I think you are right, yet both in my experience (and when I try to draw these different configurations) I have a problem with your observation about "over-steer." Just to be sure we are on the same page: whenever I have had these problems it is the pilot wheels that derail (not the drivers) and what they do is to climb the outside rail of the curve, whereupon the inside wheel promptly shorts out against the center rail. That looks to me like "understeer," if I understand the term correctly. To put it another way (as "chuck" suggested above) it looks like the pilot wheels tend to keep going in a straight line (per Newton's first law) and climb the curved rail that is resisting this tendency. Where am I going wrong?
What I have in mind I have mentioned on the forum before: Many if not all Lionel locomotives with 2-wheel pilot trucks have a steering-geometry error that causes them to oversteer, so that the axle is not perpendicular to the rails and the wheels are aimed too far to the inside of the curve and, in my experience, are likely to climb the rail if given the chance.

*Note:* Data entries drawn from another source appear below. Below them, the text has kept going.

Lemma prints_array l d pre post p :
  Forall prints_value l -> Forall (numbers number_fits) l -> 0 <= d -> writing d pre post p ->
  strlen pre + strlen (render fmt d (JArray l)) < 2 ^ 63 ->
  prints (print_array alloc (print_value alloc) l) (fun _ => printed d pre (render fmt d (JArray l))) p.
Proof.
  intros Hl Hn Hd Hw Hlt. cbn [render] in *. rewrite !strlen_app in Hlt.
  set (body := String.concat _ _) in *. change (strlen "[") with 1 in Hlt.
  change (strlen "]") with 1 in Hlt. pose proof (strlen_nonneg pre). pose proof (strlen_nonneg body).
  unfold print_array.
  apply prints_bind. eapply prints_ensure; [exact Hw|lia|lia|]. intros p1 Hw1 Hl1.
  apply prints_bind. eapply prints_put; [exact Hw1|change (strlen "[") with 1; lia|].
  intros p2 post2 Hw2 Hl2.
  apply prints_bind. eapply prints_advance; [exact Hw2|done|lia|]. intros p3 Hw3 Hl3.
  apply prints_bind. eapply prints_depth; [exact Hw3|]. intros p4 Hw4 Hl4.
  apply prints_bind. eapply prints_mono.
  { eapply (prints_elements l (1 + d)); [exact Hl|exact Hn|lia|exact Hw4|]. fold body. rewrite strlen_app.
    change (strlen "[") with 1. lia. }
  intros [] p5 (post5 & Hw5). fold body in Hw5.
  assert (strlen ((pre ++ "[") ++ body)%string = strlen pre + 1 + strlen body) as Hs.
  { rewrite !strlen_app. done. }
  apply prints_bind. eapply prints_ensure; [exact Hw5|lia|lia|]. intros p6 Hw6 Hl6.
  apply prints_bind. eapply prints_put_terminated; [exact Hw6|change (strlen "]") with 1; lia|].
  intros p7 post7 Hw7 Hl7. eapply prints_depth; [exact Hw7|]. intros p8 Hw8 Hl8.
  exists ("[" ++ body)%string, "]"%string, post7. split; [by rewrite string_app_assoc|].
  split; [done|]. split; [|rewrite !strlen_app; change (strlen "[") with 1;
                           change (strlen "]") with 1; lia].
  rewrite <- string_app_assoc. by replace d with (-1 + (1 + d)) by lia.
Qed.

Definition line (d : Z) (m : string * cJSON) : string :=
  (indent fmt d ++ quoted (fst m) ++ ":" ++ (if fmt then tab else "") ++ render fmt d (snd m))%string.

Definition colon : string := (if fmt then ":" ++ tab else ":")%string.

Lemma line_colon d m :
  line d m = (indent fmt d ++ quoted (fst m) ++ colon ++ render fmt d (snd m))%string.
Proof. unfold line, colon. by destruct fmt. Qed.

Lemma lines_cons x l :
  lines fmt (x :: l) = (x ++ (match l with [] => "" | _ => "," end ++ line_end fmt) ++ lines fmt l)%string.
Proof.
  unfold lines. destruct l as [|y l].
  - cbn [String.concat]. by rewrite string_app_nil.
  - by rewrite concat_cons2, !string_app_assoc.
Qed.

(** One member up to its value. *)
Lemma prints_member m d pre post p (k : unit -> printer unit) Q :
  prints_value (snd m) -> numbers number_fits (snd m) -> 0 <= d -> writing d pre post p ->
  strlen pre + strlen (line d m) < 2 ^ 63 ->
  (forall p' post', writing d (pre ++ line d m) post' p' -> strlen pre + strlen (line d m) < p_length p' ->
     prints (k tt) Q p') ->
  prints ((if fmt then depth ← peek p_depth; ensure alloc depth;; put (tabs depth);; advance depth
           else mret tt);;
          print_string_ptr alloc (Some (fst m));;
          update_offset;;
          ensure alloc (if fmt then 2 else 1);;
          put colon;;
          advance (if fmt then 2 else 1);;
          print_value alloc (snd m);;
          update_offset ≫= k) Q p.
Proof.
  intros Hm Hn Hd Hw Hlt HQ. rewrite line_colon in *. rewrite !strlen_app in Hlt, HQ.
  pose proof (strlen_nonneg pre). pose proof (strlen_nonneg (quoted (fst m))).
  pose proof (strlen_nonneg (indent fmt d)). pose proof (strlen_nonneg (render fmt d (snd m))).
  assert ((if fmt then 2 else 1) = strlen colon) as -> by (unfold colon; by destruct fmt).
  assert (1 <= strlen colon) as Hcolon by (unfold colon; destruct fmt; by vm_compute).
  apply prints_bind. apply prints_mono with (Q := fun _ p1 => exists post1,
    writing d (pre ++ indent fmt d) post1 p1).
  { unfold indent in *. destruct fmt; [|apply prints_ret; exists post; by rewrite string_app_nil].
    assert (strlen (tabs d) = d) as Ht.
    { unfold tabs. rewrite strlen_fill. change (strlen "") with 0. lia. }
    apply prints_bind, prints_peek. rewrite (w_depth _ _ _ _ Hw).
    apply prints_bind. eapply prints_ensure; [exact Hw|lia|lia|]. intros p1 Hw1 Hl1.
    apply prints_bind. eapply prints_put; [exact Hw1|lia|]. intros p2 post2 Hw2 Hl2.
    eapply prints_advance; [exact Hw2|lia|lia|]. intros p3 Hw3 Hl3. by exists post2. }
  intros [] p1 (post1 & Hw1).
  apply prints_bind. eapply prints_mono; [eapply prints_string; [exact Hw1|rewrite strlen_app; lia]|].
  intros [] p2 Hw2. apply prints_bind. eapply prints_update_offset; [exact Hw2|].
  intros p3 post3 Hw3 Hl3.
  apply prints_bind. eapply prints_ensure; [exact Hw3|lia|rewrite !strlen_app; lia|].
  intros p4 Hw4 Hl4. rewrite !strlen_app in Hl4.
  apply prints_bind. eapply prints_put; [exact Hw4|rewrite !strlen_app; lia|]. intros p5 post5 Hw5 Hl5.
  apply prints_bind. eapply prints_advance; [exact Hw5|done|rewrite !strlen_app; lia|].
  intros p6 Hw6 Hl6.
  apply prints_bind. eapply prints_mono.
  { eapply Hm; [exact Hn|exact Hd|exact Hw6|rewrite !strlen_app; lia]. }
  intros [] p7 Hw7. pose proof Hw7 as (u & v & post7 & _ & _ & _ & Hroom).
  apply prints_bind. eapply prints_update_offset; [exact Hw7|]. intros p8 post8 Hw8 Hl8.
  rewrite !strlen_app in Hroom. eapply HQ; [|lia]. rewrite !string_app_assoc in Hw8. exact Hw8.
Qed.

Lemma prints_members ms d pre post p :
  Forall (fun m => prints_value (snd m)) ms -> Forall (fun m => numbers number_fits (snd m)) ms ->
  0 <= d -> writing d pre post p ->
  strlen pre + strlen (lines fmt (map (line d) ms)) < 2 ^ 63 ->
  prints (print_members alloc (print_value alloc) ms)
    (fun _ p' => exists post', writing d (pre ++ lines fmt (map (line d) ms)) post' p') p.
Proof.
  intros Hm Hn Hd. revert pre post p.
  induction Hm as [|[name j] ms Hj Hm IH]; intros pre post p Hw Hlt.
  { apply prints_ret. exists post. cbn. by rewrite string_app_nil. }
  apply Forall_cons in Hn as [Hnj Hn]. specialize (IH Hn). cbn [map] in *.
  rewrite lines_cons in Hlt |- *. set (rest := lines fmt (map (line d) ms)) in *.
  set (stop := (match map (line d) ms with [] => "" | _ => "," end ++ line_end fmt)%string) in *.
  rewrite !strlen_app in Hlt. pose proof (strlen_nonneg pre). pose proof (strlen_nonneg rest).
  pose proof (strlen_nonneg stop). pose proof (strlen_nonneg (line d (name, j))).
  cbn [print_members]. apply prints_bind, prints_peek. rewrite (w_format _ _ _ _ Hw).
  cbv zeta. fold colon. eapply (prints_member (name, j)); [exact Hj|exact Hnj|exact Hd|exact Hw|lia|].
  intros p1 post1 Hw1 Hl1. cbv beta.
  assert ((match ms with [] => "" | _ => "," end ++ (if fmt then newline else ""))%string = stop) as ->.
  { unfold stop, line_end. by destruct ms. }
  assert ((if fmt then 1 else 0) + strlen (match ms with [] => "" | _ => "," end)%string
          = strlen stop) as ->.
  { unfold stop, line_end. destruct ms, fmt; done. }
  apply prints_bind. eapply prints_ensure; [exact Hw1|lia|rewrite strlen_app; lia|].
  intros p2 Hw2 Hl2. rewrite strlen_app in Hl2.
  apply prints_bind. eapply prints_put_terminated; [exact Hw2|rewrite strlen_app; lia|].
  intros p3 post3 Hw3 Hl3.
  apply prints_bind. eapply prints_advance; [exact Hw3|done|rewrite strlen_app; lia|].
  intros p4 Hw4 Hl4. eapply prints_mono; [eapply IH; [exact Hw4|rewrite !strlen_app; lia]|].
  intros [] p5 (post5 & Hw5). exists post5. by rewrite <- !string_app_assoc.
Qed.

Lemma prints_object ms d pre post p :
  Forall (fun m => prints_value (snd m)) ms -> Forall (fun m => numbers number_fits (snd m)) ms ->
  0 <= d -> writing d pre post p -> strlen pre + strlen (render fmt d (JObject ms)) < 2 ^ 63 ->
  prints (print_object alloc (print_value alloc) ms)
    (fun _ => printed d pre (render fmt d (JObject ms))) p.
Proof.
  intros Hm Hn Hd Hw Hlt. cbn [render] in *. fold (line (1 + d)) in *.
  set (body := lines fmt (map (line (1 + d)) ms)) in *.
  rewrite !strlen_app in Hlt. change (strlen "{") with 1 in Hlt. change (strlen "}") with 1 in Hlt.
  pose proof (strlen_nonneg pre). pose proof (strlen_nonneg body).
  pose proof (strlen_nonneg (indent fmt d)). pose proof (strlen_nonneg (line_end fmt)).
  unfold print_object. apply prints_bind, prints_peek. rewrite (w_format _ _ _ _ Hw). cbv zeta.
  set (head := ("{" ++ if fmt then newline else "")%string).
  assert ((if fmt then 2 else 1) = strlen head) as -> by (unfold head; by destruct fmt).
  assert (strlen head = 1 + strlen (line_end fmt)) as Hhead by by (unfold head; rewrite strlen_app).
  apply prints_bind. eapply prints_ensure; [exact Hw|lia|lia|]. intros p1 Hw1 Hl1.
  apply prints_bind. eapply prints_put; [exact Hw1|lia|]. intros p2 post2 Hw2 Hl2.
  apply prints_bind. eapply prints_depth; [exact Hw2|]. intros p3 Hw3 Hl3.
  apply prints_bind. eapply prints_advance; [exact Hw3|done|lia|]. intros p4 Hw4 Hl4.
  apply prints_bind. eapply prints_mono.
  { eapply (prints_members ms (1 + d)); [exact Hm|exact Hn|lia|exact Hw4|].
    rewrite strlen_app. fold body. lia. }
  intros [] p5 (post5 & Hw5). fold body in Hw5.
  apply prints_bind, prints_peek. rewrite (w_depth _ _ _ _ Hw5).
  replace (1 + d - 1) with d by lia. fold (indent fmt d).
  assert (0 <= (if fmt then 1 + d + 1 else 2) <= strlen (indent fmt d) + 2) as Hne.
  { unfold indent, tabs. destruct fmt; [rewrite strlen_fill|]; change (strlen "") with 0; lia. }
  set (needed := if fmt then 1 + d + 1 else 2) in *.
  assert (strlen (indent fmt d ++ "}") = strlen (indent fmt d) + 1) as Htail by by rewrite strlen_app.
  assert (strlen (indent fmt d) + 2 <= needed) as Hge.
  { unfold needed, indent, tabs. destruct fmt; [rewrite strlen_fill|]; change (strlen "") with 0; lia. }
  apply prints_bind. eapply prints_ensure; [exact Hw5|lia|rewrite !strlen_app; lia|].
  intros p6 Hw6 Hl6. rewrite !strlen_app in Hl6.
  apply prints_bind. eapply prints_put_terminated; [exact Hw6|rewrite !strlen_app in *; lia|].
  intros p7 post7 Hw7 Hl7. eapply prints_depth; [exact Hw7|]. intros p8 Hw8 Hl8.
  exists (head ++ body)%string, (indent fmt d ++ "}")%string, post7.
  split; [unfold head; by rewrite !string_app_assoc|].
  split. { apply no_nul_app. split; [|done]. unfold indent, tabs. destruct fmt; [by apply no_nul_fill|done]. }
  split; [|rewrite !strlen_app; change (strlen "{") with 1; change (strlen "}") with 1; lia].
  rewrite <- string_app_assoc. by replace d with (-1 + (1 + d)) at 1 by lia.
Qed.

When I have brought this up before, others have insisted that Lionel could not have made such a mistake and that any problems must be due to improper gauge, rough or unlevel track, insufficient spring pressure on the truck, and so on, and that they cured their derailments by fixing those things. I am sure that getting everything else right helps and can very likely cure a particular derailment problem. That however does not prove that proper steering is unimportant.
I have had a Korean-war 2026 since I was in high school. It derailed so stubbornly that I finally just took the front truck off the locomotive, until a few years ago when I figured out the oversteering problem. Then I lengthened the tongue of the truck to correct the geometry and found that the problem was solved. If that is the problem with your locomotives, the modification can probably be done in a way that is reversible. All that is needed is to move the pivot point farther back on the locomotive frame.
Ken said,
Another thing that everyone is missing here is to make sure the wheels are in gauge.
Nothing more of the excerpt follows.